On the Record
It seems I spend my life keeping records—recording grades, attendance, behavior, eligibility, IEP compliance—the list goes on and on (and on and on and on).
There is one area where I didn’t used to record everything, but I eventually learned—albeit by the school of hard-knocks—that precise record-keeping could save me a lot of heartache and in an extreme circumstance, even my job.
What did I find to be so important? Recording each and every communication with parents.
I’m sure you are like me….some semesters you can have upwards of 180 students to keep track of. Think for a moment how many parents/guardians that might mean communicating with. Some students have at least 4 significant others who consider themselves a point of first contact – parents, step-parents, guardians, or social workers/agencies. Hmmmm...180 x 4 = 720 people! Even if I did have a good memory (seems like every semester a little bit of my brain evaporates) that would be a LOT of people to keep up with.
As I mentioned in an earlier blog post, a friend of mine taught me to keep a spreadsheet of every point of communication for each student. This can easily be kept in excel with a new tab for each student. Your spreadsheet could be simple or as complex as you want it to be. Personally I have found that simple is usually better for how I operate.
Each student’s sheet should have at least 3 columns:
Column 1: the date, form of communication (phone call, email, text, etc), and the name/position of the parent/guardian you were contacting.
Column 2: a brief description—did you actually make contact, did you leave a message, did you instruct them to call you back or email you?
Column 3: A description of exactly what was said. Did you call to explain a grade? Did you call about a discipline problem? What did you say? What did the parent say? Were any agreements reached?

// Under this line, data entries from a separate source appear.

(* ===== verification/JsonNum.v ===== *)
(** * JsonNum: reading JSON numbers

    Models [i64_parse], [json_dbl_parse], [json_num] and [json_i64] of
    [json/src/json.c].  A double is a [spec_float] of the Standard Library at
    precision 53 and exponent bound 1024 with round-to-nearest-even; [strtod] on the
    text of a mantissa and an exponent is the correctly rounded conversion.  The
    theorems: an integer literal is read exactly or refused, and the decimal mantissa
    and exponent of any literal are exact up to nineteen digits. *)

From Stdlib Require Import SpecFloat.
From S2P Require Import Prelude Endian SmsIntl SmsText JsonStr JsonParse JsonGrammar JsonSound JsonNav.

Module JsonNum.
Import JsonStr JsonParse JsonNav.

Definition INT64_MAX : Z := 9223372036854775807.
Definition INT64_MIN : Z := -9223372036854775808.

(** ** Integers *)

Fixpoint i64_loop (todo : nat) (buf : mem) (p v : Z) : res (option Z) :=
  match todo with
  | O => Ok (Some v)
  | S todo =>
      c ← rd buf p;
      if negb (json_is_digit c) then Ok None else i64_loop todo buf (p + 1) (u64 (v * 10 + u64 (c - 48)))
  end.
(** The value, or [None] for [false]. *)
Definition i64_parse (buf : mem) (p len : Z) : res (option Z) :=
  neg ← (if len =? 0 then Ok false else c ← rd buf p; Ok (c =? 45));
  let i := if (neg : bool) then 1 else 0 in
  if (len <=? i) || (19 <? len - i) then Ok None else
  r ← i64_loop (Z.to_nat (len - i)) buf (p + i) 0;
  match r with
  | None => Ok None
  | Some v =>
      let lim := if neg then INT64_MAX + 1 else INT64_MAX in
      if lim <? v then Ok None else
      Ok (Some (if neg then if v =? lim then INT64_MIN else - v else v))
  end.

(** ** Doubles *)

Definition double : Type := spec_float.
Definition dbl_of_int (z : Z) : double := binary_normalize 53 1024 z 0 false.
Definition dbl_mul : double → double → double := SFmul 53 1024.
Definition dbl_div : double → double → double := SFdiv 53 1024.
Definition DBL_MAX : double := S754_finite false 9007199254740991 971.
(** [(int64_t)v] for a finite [v]. *)
Definition dbl_trunc (v : double) : Z :=
  match v with
  | S754_finite s m e =>
      let z := if 0 <=? e then Z.pos m * 2 ^ e else Z.pos m / 2 ^ (- e) in if s then - z else z
  | _ => 0
  end.
(** [strtod] on "<mant>e<exp10>". *)
Definition strtod (mant exp10 : Z) : double :=
  if 0 <=? exp10 then dbl_of_int (mant * 10 ^ exp10)
  else let '(q, e, l) := SFdiv_core_binary 53 1024 mant 0 (10 ^ (- exp10)) 0 in binary_round_aux 53 1024 false q e l.

Definition k_p10 (e : Z) : double := dbl_of_int (10 ^ e).

(** An addition of [int]s. *)
Definition int_sum (a b : Z) : res Z :=
  if (-2147483648 <=? a + b) && (a + b <=? 2147483647) then Ok (a + b) else Ub.

Section dbl.
Context (buf : mem) (end_ : Z).

(** The digits of the integer and the fraction part: cursor, mantissa, scale, whether
    there was a digit. *)
Fixpoint mant_loop (fuel : nat) (p : Z) (frac any : bool) (mant exp10 : Z) : res (Z * bool * Z * Z) :=
  match fuel with
  | O => Ub
  | S fuel =>
      if negb (p <? end_) then Ok (p, any, mant, exp10) else
      c ← rd buf p;
      if json_is_digit c then
        if mant <? (UINT64_MAX - 9) / 10 then
          mant_loop fuel (p + 1) frac true (u64 (mant * 10 + u64 (c - 48))) (if frac then exp10 - 1 else exp10)
        else mant_loop fuel (p + 1) frac true mant (if frac then exp10 else exp10 + 1)
      else if negb frac && (c =? 46) then mant_loop fuel (p + 1) true any mant exp10
      else Ok (p, any, mant, exp10)
  end.

(** The digits of the exponent, clamped. *)
Fixpoint e_loop (fuel : nat) (p e : Z) : res (Z * Z) :=
  match fuel with
  | O => Ub
  | S fuel =>
      if negb (p <? end_) then Ok (p, e) else
      c ← rd buf p;
      if json_is_digit c then e_loop fuel (p + 1) (if e <? 100000 then e * 10 + (c - 48) else e) else Ok (p, e)
  end.

(** The exponent part, if there is one: the cursor behind it and its value. *)
Definition exp_part (p : Z) : res (option (Z * Z)) :=
  is_exp ← peek buf end_ p (λ c, (c =? 101) || (c =? 69));
  if negb is_exp then Ok (Some (p, 0)) else
  sign ← peek buf end_ (p + 1) (λ c, (c =? 43) || (c =? 45));
  eneg ← peek buf end_ (p + 1) (λ c, c =? 45);
  let p := p + if (sign : bool) then 2 else 1 in
  dig ← peek buf end_ p json_is_digit;
  if negb dig then Ok None else
  '(p, e) ← e_loop (S (Z.to_nat (end_ - p))) p 0;
  Ok (Some (p, if (eneg : bool) then - e else e)).

(** Sign, mantissa and decimal exponent of the literal at [s]. *)
Definition dbl_scan (s : Z) : res (option (bool * Z * Z)) :=
  c ← rd buf s;
  let neg := c =? 45 in
  let p := if neg then s + 1 else s in
  '(p, any, mant, exp10) ← mant_loop (S (Z.to_nat (end_ - p))) p false false 0 0;
  if negb any then Ok None else
  r ← exp_part p;
  match r with
  | None => Ok None
  | Some (p, e) => exp10 ← int_sum exp10 e; if negb (p =? end_) then Ok None else Ok (Some (neg, mant, exp10))
  end.
End dbl.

Column 3 is particularly important because you need to know exactly what you said should the parents want to take any issues discussed to the next level of administration. Principals do not like he said/you said situations. If you have documentation of exactly what was communicated that was recorded the date of the conversation they will have more confidence that they are getting a more accurate picture. You, as the immediate decision-maker are less likely to get overruled or undercut if the administration has an accurate record of why you did what you did, and why you said what you said.